The discipline of psychology is only just emerging from decades of mother-blaming, so it’s probably fair that efforts at understanding parents’ stigma have mostly focused on exonerating women from unjust blame and shame.

But there are reasons why it’s important to focus separately on fathers’ experience of stigma. Men may experience mental illness differently to women, often use different strategies to self-manage their problems and are generally more reluctant to seek help for health concerns.

Perhaps most importantly, men and women are subject to different gender and parenting norms. Stigma tracks along gendered lines, with men stigmatised for failing to exhibit “masculine” qualities such as strength, stoicism and self-sufficiency.

Dads and stigma

Stigma is a prominent theme in the review of the research on fatherhood and mental illness released today. It found stigma especially prevalent in qualitative literature, which explores participants’ lived experiences of mental illness and family life.

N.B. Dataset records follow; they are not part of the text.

(* ===== verification/LogRecover.v ===== *)
(** * Recovery

    [recover_from_log] run on a cache that holds no transaction copies the
    blocks the disk's header names from the log to their homes and clears the
    header. *)

From S2P Require Import Prelude State Spinlock Sched Sleeplock Bio BufCache CacheRules Log LogHeader LogSpec.

(** A header [write_head] can have written for a log at [start] of [size] blocks. *)
Record hdr_ok (start size : Z) (data : list Z) : Prop := mkHdrOk {
  ho_n : 0 <= hdr_n data < LOGSIZE /\ hdr_n data <= size - 1;
  ho_nodup : NoDup (hdr_blocks data);
  ho_home : forall b, b ∈ hdr_blocks data -> 0 <= b < 2 ^ 31 /\ ~ (start <= b < start + size)
}.

(** Where the log is. *)
Record log_geom (l : log) : Prop := mkLogGeom {
  lg_dev : log_dev l = ROOTDEV;
  lg_start : 0 <= log_start l;
  lg_size : 0 <= log_size l /\ log_start l + log_size l < 2 ^ 31;
  lg_blocks : length (lh_block (log_lh l)) = Z.to_nat LOGSIZE
}.

Definition no_refs_room : (length (@nil Z) < HEAD)%nat := ltac:(unfold HEAD, NBUF, MAXOPBLOCKS; cbn; lia).

(** The in-memory log once [read_head] has read header block [data]. *)
Definition read_into (data : list Z) (l : log) : log :=
  set_log_lh (mkLogheader (hdr_n data) (read_blocks (Z.to_nat (hdr_n data)) 0 data (lh_block (log_lh l)))) l.

Lemma read_head_ok s v : log_geom (logst s) -> hdr_n (v (log_start (logst s))) <= LOGSIZE -> quiet s v [] ->
  exists s', read_head s = Ret tt s' /\ quiet s' v [] /\ logst s' = read_into (v (log_start (logst s))) (logst s) /\
    bstep s (set_logst (logst s) s') /\ disk s' = disk s.
Proof.
  intros [Gd Gs Gz Gb] Hhn Q. unfold read_head, getlog. erewrite bind_Ret by reflexivity. cbv beta.
  set (S0 := log_start (logst s)) in *. rewrite Gd. rewrite (wrap_small 32 S0) by (unfold S0; lia).
  change (u32 ROOTDEV) with ROOTDEV.
  destruct (rule_bread s v _ _ _ Q S0) as (i & s1 & E1 & F1 & C1 & H1 & _);
    [done | unfold rP; rewrite decide_False; [done | apply not_elem_of_nil] | right; apply no_refs_room |].
  erewrite bind_Ret by exact E1. cbv beta. unfold getbuf. erewrite bind_Ret by reflexivity. cbv beta.
  rewrite (holds_data _ _ _ _ _ _ _ C1 H1). erewrite bind_Ret by reflexivity. cbv beta.
  erewrite bind_Ret by reflexivity. cbv beta. assert (L1 : logst s1 = logst s) by (by rewrite F1).
  erewrite bind_Ret by (apply read_head_loop_run; [lia | unfold alen; cbn; rewrite L1, Gb; change (i32 (get32 0 (v S0))) with (hdr_n (v S0)); unfold LOGSIZE, MAXOPBLOCKS in *; lia]).
  cbn [logst set_logst log_lh set_log_lh lh_n set_lh_n lh_block]. change (i32 (get32 0 (v S0))) with (hdr_n (v S0)).
  set (s2 := set_logst _ _).
  assert (r0 : rP [] S0 = 0) by (unfold rP; rewrite decide_False; [done | apply not_elem_of_nil]).
  rewrite r0, decide_True in C1 by done. cbn [Z.add] in C1.
  assert (C2 : cst s2 v (fupd (rP []) S0 1) (fupd (fun _ => false) S0 true) 1) by (eapply cst_other; [exact C1 | done ..]).
  destruct (rule_brelse s2 _ _ _ _ C2 S0 i) as (s3 & E3 & F3 & P3 & C3 & _).
  { eapply holds_other; [exact H1 | done | done]. }
  { intros _. unfold s2. cbn. rewrite F1. cbn. by eapply cst_clean. }
  exists s3. split; [exact E3 |].
  split_and!.
  - rewrite fupd_eq, decide_True in C3 by done. unfold quiet. eapply cst_ext; [exact C3 | done | |].
    + intros x. unfold fupd. case_decide; subst; done.
    + intros x. unfold fupd. repeat case_decide; done.
  - rewrite F3. unfold s2. cbn. rewrite L1. done.
  - assert (P1 : mine s1 = mine s) by (by rewrite F1).
    split; [|exact (eq_trans P3 P1)]. rewrite F3. unfold s2. cbn. rewrite F1. done.
  - rewrite F3. unfold s2. cbn. by rewrite F1.
Qed.

Lemma read_into_ok l data : log_geom l -> hdr_ok (log_start l) (log_size l) data -> log_ok (read_into data l) (hdr_blocks data).
Proof.
  intros [Gd Gs Gz Gb] [Hn Hnd Hh]. pose proof (hdr_blocks_length data) as HL. split; cbn; try done.
  - rewrite HL. lia.
  - rewrite HL. lia.
  - apply read_blocks_take. rewrite Gb. lia.
Qed.

(** The disk writes of [recover_from_log]. *)
Definition recover_writes (l : log) (v : Z -> list Z) : list (Z * list Z) :=
  to_home l v 0 (hdr_blocks (v (log_start l))) ++ [(log_start l, put_header (mkLogheader 0 []) (v (log_start l)))].

Lemma recover_run s v : log_geom (logst s) -> hdr_ok (log_start (logst s)) (log_size (logst s)) (v (log_start (logst s))) -> quiet s v [] ->
  exists s', recover_from_log s = Ret tt s' /\ quiet s' (overlay (recover_writes (logst s) v) v) [] /\
    log_geom (logst s') /\ lh_n (log_lh (logst s')) = 0 /\ log_start (logst s') = log_start (logst s) /\ log_size (logst s') = log_size (logst s) /\
    bstep s (set_logst (logst s) s') /\ disk s' = run_writes (recover_writes (logst s) v) (disk s).
Proof.
  intros G Hh Q. set (l := logst s) in *. set (data := v (log_start l)) in *.
  destruct (read_head_ok s v G ltac:(destruct (ho_n _ _ _ Hh); fold l data; lia) Q) as (s1 & E1 & Q1 & L1 & B1 & D1). fold l data in L1.
  pose proof (read_into_ok l data G Hh) as Hl. set (l1 := read_into data l) in *.
  unfold recover_from_log. erewrite bind_Ret by exact E1. unfold install_trans, getlog.
  destruct (install_loop_ok l1 (hdr_blocks data) Hl true v (hdr_blocks data) 0 s1 v [] [] L1) as (s2 & E2 & Q2 & B2 & D2); try done.
  erewrite bind_Ret; [|erewrite bind_Ret by reflexivity; cbv beta; rewrite L1; cbn [log_lh set_log_lh lh_n l1 read_into];
    rewrite <- hdr_blocks_length; exact E2].
  erewrite bind_Ret by reflexivity. set (s2' := set_logst _ s2). set (v2 := overlay _ v) in Q2.
  assert (L2 : logst s2 = l1) by (by rewrite (bstep_logst _ _ B2)).
  assert (V2 : v2 (log_start l1) = data).
  { unfold v2. rewrite overlay_notin; [done |].
    intros Hb. assert (Hk : forall rest i, map fst (to_home l1 v i rest) = rest) by
      (intros rest; induction rest as [|x rest IH]; intros i; cbn; by rewrite ?IH).
    rewrite Hk in Hb. by apply (start_notin l1 (hdr_blocks data) Hl) in Hb. }
  destruct (write_head_ok l1 (hdr_blocks data) Hl s2' v2 [] (set_lh_n 0 (log_lh l1))) as (s3 & E3 & Q3 & B3 & D3).
  { unfold s2'. cbn. by rewrite L2. }
  { unfold alen. cbn. lia. }
  { apply not_elem_of_nil. }
  { apply no_refs_room. }
  { by eapply cst_other; [exact Q2 | ..]. }
  { apply put_header_length; [cbn; unfold LOGSIZE, MAXOPBLOCKS; lia | by eapply cst_len]. }
  rewrite V2 in Q3, D3. exists s3. split; [exact E3 |].
  assert (L3 : logst s3 = set_log_lh (set_lh_n 0 (log_lh l1)) l1) by (rewrite (bstep_logst _ _ B3); unfold s2'; cbn; by rewrite L2).
  split_and!.
  - unfold recover_writes. rewrite overlay_app, overlay_single. exact Q3.
  - destruct G as [Gd Gs Gz Gb]. rewrite L3. split; cbn; try done. by rewrite read_blocks_length.
  - by rewrite L3.
  - by rewrite L3.
  - by rewrite L3.
  - eapply bstep_trans; [exact B1 |]. apply (bstep_trans _ (set_logst l s2)).
    + destruct B2 as [B2 P2]. split; [rewrite B2 at 1; done | exact P2].
    + destruct B3 as [B3 P3]. split; [rewrite B3 at 1; unfold s2'; cbn; done | exact P3].
  - unfold recover_writes. rewrite run_writes_app, D3. unfold s2'. cbn [disk set_logst]. rewrite D2, D1. done.
Qed.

Many of the fathers who participated in this qualitative research described fatherhood as central to their self-image.

Regardless of how dedicated and capable they are as parents, many men end up seeing themselves in the light of negative stereotypes. Lloyd Morgan/Flickr, CC BY-SA

Nonetheless, some felt discriminated against for their (perceived or actual) inability to meet the traditional paternal responsibilities of provider, protector and role-model. Some had internalised this discrimination. They described deep feelings of shame and failure about parenting.

Other fathers saw the welfare system as biased against them. They felt they were automatically viewed as a risk to their children because of their illness, and so were under observation much of the time. A few believed their illness had been unfairly used against them in custody disputes.

Most worrying of all, fathers shared their fear that if they accessed services, or revealed the true extent of their mental health issues, they would be at risk of losing custody of their children.

Unfortunately, there is evidence to support these fathers’ perceptions: a number of Australian and international studies have found that welfare workers often hold negative or ambivalent attitudes towards fathers.

An analysis of the child protection system in the United Kingdom, for instance, identified two dominant discourses about male clients: they were seen as “a threat”, presumed to be violent and manipulative; and they were perceived to be of “no use”, said to spend little time on and have few skills for child rearing.

Families deserve better

There are no simple answers in the fight against stigma. Public education and awareness-raising may help, especially when it seems that the most common catalyst for public discussion of fathers’ mental illness is a man tragically killing his offspring. Peer-support groups and father-sensitive parenting education programs could promote men’s self-empowerment.

The Children of Parents with a Mental Illness (COPMI) initiative provides excellent resource and informational support for families. Such supports include The Importance of Being a Dad, which is specifically designed for fathers in families where a parent has a mental illness.

But COPMI’s remit falls short of the transformative system-wide reform that would be necessary to ensure Australian health and welfare services are capable of effectively engaging fathers with mental ill-health. Efforts at change will falter until we address the discriminatory practices embedded in mainstream service systems.

If parents fear accessing services that would help them become the safe and loving caregivers they are capable of being, then service systems are failing.

If the instruments we use to assess risk in families automatically record parental mental illness as a “risk factor”, regardless of parenting capacity or commitment, then we need new assessment tools.

Parenting is hard enough as it is, and fathers with mental illness tread a more difficult path than most. Ideally, their difficulties would be met by understanding and support. They certainly deserve better than the stigma and discrimination they are currently likely to face.